Given a m x n matrix, if an element is 0, set its entire row and column to 0. Do it in place.

click to show follow up.

Follow up:

Did you use extra space?
A straight forward solution using O(mn) space is probably a bad idea.
A simple improvement uses O(m + n) space, but still not the best solution.
Could you devise a constant space solution?

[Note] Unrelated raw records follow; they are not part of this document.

(** An empty array inside the input array is sent as the empty text. *)
Example minimal_text_empty_array : Minimal.text_of (JArr []) = "".
Proof. reflexivity. Qed.

(** ** Mean pooling in binary64 *)

Lemma b64_accumulate_loop_length data dim out l :
  length (foldl (B64.accumulate data dim) out l) = length out.
Proof.
  revert out. induction l as [|i l IH]; intros out; simpl; [done|].
  rewrite IH. unfold B64.accumulate. by rewrite length_alter.
Qed.

Lemma b64_accumulate_loop_lookup data dim d l :
  forall out a, out !! d = Some a ->
    foldl (B64.accumulate data dim) out l !! d = Some (column_fold data dim d l a).
Proof.
  induction l as [|i l IH]; intros out a Hout; simpl; [done|].
  apply IH. unfold B64.accumulate.
  destruct (decide (i mod dim = d)) as [->|Hne].
  - by rewrite list_lookup_alter_eq, Hout.
  - by rewrite list_lookup_alter_ne.
Qed.

Lemma column_fold_block data dim d t j acc :
  d < dim -> j <= dim ->
  column_fold data dim d (seq (t * dim) j) acc
  = if decide (d < j) then (acc + B64.data_at data (t * dim + d))%float else acc.
Proof.
  intros Hd. unfold column_fold. induction j as [|j IH]; intros Hj.
  - simpl. by destruct (decide (d < 0)); [lia|].
  - rewrite seq_S, foldl_app, IH by lia. simpl.
    assert (Hmod : (t * dim + j) mod dim = j).
    { rewrite Nat.add_comm, Nat.Div0.mod_add. apply Nat.mod_small. lia. }
    rewrite Hmod.
    destruct (decide (j = d)) as [->|Hne].
    + destruct (decide (d < d)); [lia|]. by destruct (decide (d < S d)); [|lia].
    + destruct (decide (d < j)), (decide (d < S j)); try lia; done.
Qed.

Lemma column_fold_rows data dim d T :
  d < dim ->
  column_fold data dim d (seq 0 (T * dim)) 0%float = B64.column_sum data T dim d.
Proof.
  intros Hd. unfold B64.column_sum. induction T as [|T IH]; [reflexivity|].
  replace (S T * dim) with (T * dim + dim) by lia.
  rewrite seq_app, Nat.add_0_l. unfold column_fold in *. rewrite foldl_app, IH.
  fold (column_fold data dim d (seq (T * dim) dim)
          (foldl (fun acc t => (acc + B64.data_at data (t * dim + d))%float) 0%float (seq 0 T))).
  rewrite column_fold_block by lia. destruct (decide (d < dim)); [|lia].
  by rewrite seq_S, foldl_app.
Qed.

Lemma b64_divide_loop_length tokens out l :
  length (foldl (B64.divide_at tokens) out l) = length out.
Proof.
  revert out. induction l as [|i l IH]; intros out; simpl; [done|].
  rewrite IH. unfold B64.divide_at. by rewrite length_alter.
Qed.

Lemma b64_divide_loop_lookup tokens out n d :
  foldl (B64.divide_at tokens) out (seq 0 n) !! d
  = if decide (d < n)
    then (fun o => (o / B64.of_nat tokens)%float) <$> out !! d else out !! d.
Proof.
  induction n as [|n IH].
  - simpl. destruct (decide (d < 0)); [lia | done].
  - rewrite seq_S, foldl_app. simpl. unfold B64.divide_at at 1.
    destruct (decide (n = d)) as [->|Hne].
    + rewrite list_lookup_alter_eq, IH.
      destruct (decide (d < d)); [lia|]. destruct (decide (d < S d)); [done | lia].
    + rewrite list_lookup_alter_ne by done. rewrite IH.
      destruct (decide (d < n)), (decide (d < S n)); try lia; done.
Qed.

Lemma b64_meanPoolTensor_length t : length (B64.meanPoolTensor t).1 = B64.t_dim t.
Proof.
  unfold B64.meanPoolTensor. simpl.
  by rewrite b64_divide_loop_length, b64_accumulate_loop_length, length_replicate.
Qed.

Lemma b64_meanPoolTensor_lookup t d :
  d < B64.t_dim t ->
  (B64.meanPoolTensor t).1 !! d
  = Some (B64.column_sum (B64.t_data t) (B64.t_tokens t) (B64.t_dim t) d
          / B64.of_nat (B64.t_tokens t))%float.
Proof.
  intros Hd. unfold B64.meanPoolTensor. simpl.
  rewrite b64_divide_loop_lookup. destruct (decide (d < B64.t_dim t)); [|lia].
  rewrite (b64_accumulate_loop_lookup _ _ _ _ _ 0%float)
    by (by apply lookup_replicate_2).
  simpl. by rewrite column_fold_rows.
Qed.

(** In binary64 the result of [meanPoolTensor] is not the value of the
    formula [(1/T) * sum]: for one column holding 5, 0, 0 the code
    returns [5/3 = 1.6666666666666667] and the formula gives
    [1.6666666666666665]. *)
Lemma meanPool_formula_counterexample :
  let t := {| B64.t_tokens := 3; B64.t_dim := 1; B64.t_data := [5; 0; 0]%float |} in
  (B64.meanPoolTensor t).1 !! 0 = Some 0x1.aaaaaaaaaaaabp+0%float /\
  B64.mean_ref [5; 0; 0]%float 3 1 0 = 0x1.aaaaaaaaaaaaap+0%float /\
  (B64.meanPoolTensor t).1 !! 0 <> Some (B64.mean_ref [5; 0; 0]%float 3 1 0).
Proof. repeat split. discriminate. Qed.

(** C1 (amended): for every raw tensor with dims [[1, T, D]],
    [meanPoolTensor] returns a vector of length exactly [D] whose [d]-th
    component is the binary64 quotient by [T] of the sum of
    [data[t*D + d]] accumulated from 0 in increasing [t], every addition
    and the division rounded as binary64 does (a read past the buffer
    adds [NaN]). *)
Theorem meanPoolTensor_quotient (t : B64.tensor) :
  length (B64.meanPoolTensor t).1 = B64.t_dim t /\
  forall d, d < B64.t_dim t ->
    (B64.meanPoolTensor t).1 !! d
    = Some (B64.column_sum (B64.t_data t) (B64.t_tokens t) (B64.t_dim t) d
            / B64.of_nat (B64.t_tokens t))%float.
Proof.
  split; [apply b64_meanPoolTensor_length|].
  intros d Hd. by apply b64_meanPoolTensor_lookup.
Qed.

Lemma meanPoolTensor_quotient_witness :
  (B64.meanPoolTensor
     {| B64.t_tokens := 2; B64.t_dim := 2; B64.t_data := [1; 3; 5; 7]%float |}).1 !! 1
  = Some ((0 + 3 + 7) / 2)%float.
Proof.
  exact (proj2 (meanPoolTensor_quotient
           {| B64.t_tokens := 2; B64.t_dim := 2; B64.t_data := [1; 3; 5; 7]%float |})
         1 ltac:(simpl; lia)).
Defined.

(** ** L2 normalization in binary64 *)

Lemma b64_sum_squares_zero (v : list B64.number) :
  Forall B64.is_zero v -> B64.sum_squares v = 0%float.
Proof.
  unfold B64.sum_squares. induction 1 as [|x v [->| ->] _ IH]; simpl; [done| |];
    exact IH.
Qed.

Lemma b64_l2norm_length v : length (B64.l2norm v) = length v.
Proof. unfold B64.l2norm. by rewrite length_fmap. Qed.

Lemma b64_l2norm_zero (v : list B64.number) :
  Forall B64.is_zero v -> B64.l2norm v = v.
Proof.
  intros Hz. unfold B64.l2norm. rewrite (b64_sum_squares_zero v Hz).
  change (B64.or_one (PrimFloat.sqrt 0)) with 1%float.
  induction Hz as [|x v [->| ->] _ IH]; [done| |]; rewrite fmap_cons, IH; done.
Qed.

(** Without the guard the zero vector would be divided by its zero norm. *)
Lemma b64_zero_norm_division (v : list B64.number) (x : B64.number) :
  Forall B64.is_zero v -> B64.is_zero x ->
  (x / PrimFloat.sqrt (B64.sum_squares v))%float = nan.
Proof.
  intros Hz Hx. rewrite (b64_sum_squares_zero v Hz). by destruct Hx as [->| ->].
Qed.

Lemma b64_l2norm_quotients (v : list B64.number) :
  let n := PrimFloat.sqrt (B64.sum_squares v) in
  PrimFloat.eqb n 0%float = false -> B64.is_nan n = false ->
  B64.l2norm v = (fun x => (x / n)%float) <$> v.
Proof.
  intros n Hzero Hnan. unfold B64.l2norm, B64.or_one. fold n. by rewrite Hzero, Hnan.
Qed.




(** ** Reconciliation in binary64 *)

Lemma b64_adjustDim_same vec target :
  Z.of_nat (length vec) = target -> B64.adjustDim vec target = vec.
Proof. intros H. unfold B64.adjustDim. by rewrite decide_True. Qed.

Lemma b64_adjustDim_pad vec target :
  (Z.of_nat (length vec) < target)%Z ->
  B64.adjustDim vec target
  = vec ++ replicate (Z.to_nat target - length vec) 0%float.
Proof.
  intros H. unfold B64.adjustDim.
  rewrite decide_False by lia. rewrite decide_True by done.
  do 2 f_equal. lia.
Qed.

Lemma b64_adjustDim_truncate vec target :
  (0 <= target < Z.of_nat (length vec))%Z ->
  B64.adjustDim vec target = take (Z.to_nat target) vec.
Proof.
  intros H. unfold B64.adjustDim, B64.slice_to.
  rewrite !decide_False by lia. f_equal. lia.
Qed.

Lemma b64_euclid_pad (v : list B64.number) (n : nat) :
  B64.euclid (v ++ replicate n 0%float) = B64.euclid v.
Proof.
  unfold B64.euclid. rewrite foldr_app. do 2 f_equal.
  induction n as [|n IH]; [done|]. simpl. by rewrite IH.
Qed.


Lemma b64_embed_item target t :
  (B64.embed_item target t).1
  = B64.adjustDim (B64.l2norm (B64.meanPoolTensor t).1) target.
Proof. unfold B64.embed_item. by destruct (B64.meanPoolTensor t). Qed.



(** The truncated final vector of [(3, 4)] has Euclidean length 0.6. *)
Example truncated_3_4 :
  B64.euclid (B64.embed_item 1
     {| B64.t_tokens := 1; B64.t_dim := 2; B64.t_data := [3; 4]%float |}).1
  = 0x1.3333333333333p-1%float.
Proof. reflexivity. Qed.

(** ** The request normalizer with its exception *)

Lemma first_error_cases {A B : Type} (throwing : A -> bool) (f : A -> B)
    (err : js_error) (l : list A) :
  first_error (map (fun a => if throwing a then inl err else inr (f a)) l)
  = if existsb throwing l then inl err else inr (map f l).
Proof.
  induction l as [|a l IH]; [reflexivity|]. cbn [map first_error existsb].
  destruct (throwing a); [reflexivity|]. rewrite IH. by destruct (existsb throwing l).
Qed.

Lemma ToString_throws : forall v,
  ToString v = if throws v then inl cannot_convert else inr (to_string v).
Proof.
  fix IH 1. intros [| | | | |elems|fields]; try reflexivity.
  - cbn [ToString throws to_string].
    assert (Helems :
      map (fun e => match e with
                    | JUndefined | JNull => inr ""
                    | _ => ToString e
                    end) elems
      = map (fun e => if throws e then inl cannot_convert
                      else inr (match e with
                                | JUndefined | JNull => ""
                                | _ => to_string e
                                end)) elems).
    { induction elems as [|e elems IHelems]; [reflexivity|].
      cbn [map]. rewrite IHelems. f_equal.
      pose proof (IH e) as He. by destruct e. }
    rewrite Helems, first_error_cases. by destruct (existsb throws elems).
Qed.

思路，找到一个0，用它对应的行和列作为记录该行或列是否要为0的空间。

class Solution {
public:
    void setZeroes(vector<vector<int> > &matrix) {
        int row = -1;
        int col = -1;
        // Find the one element which is 0, and use its row and column for recording.
        for(int ii = 0; ii < matrix.size(); ii ++) {
            for(int jj = 0; jj < matrix[0].size();jj ++) {
                if(matrix[ii][jj] == 0) {
                    row = ii; 
                    col = jj;
                    break;
                }
            }
        }
        
        if(row == -1/*&& col == -1*/) return;
        
        //Do recording
        for(int ii = 0; ii < matrix.size(); ii ++) {
            for(int jj = 0; jj < matrix[0].size(); jj ++) {
                if(matrix[ii][jj] == 0) {
                    matrix[row][jj] = 0;
                    matrix[ii][col] = 0;
                }
            }
        }
        
        for(int ii = 0; ii < matrix.size(); ii ++) {
            if(ii != row && matrix[ii][col] == 0) {
                for(int jj = 0; jj < matrix[0].size(); jj ++) {
                    matrix[ii][jj] = 0;
                }
            }
        }
        
        for(int ii = 0; ii < matrix[0].size(); ii ++) {
            if(ii != col && matrix[row][ii] == 0) {
                for(int jj = 0; jj < matrix.size(); jj ++) {
                    matrix[jj][ii] = 0;
                }
            }
        }
        
        for(int ii = 0; ii < matrix.size(); ii ++) matrix[ii][col] = 0;
        for(int ii = 0; ii < matrix[0].size(); ii ++) matrix[row][ii] = 0;
    }
};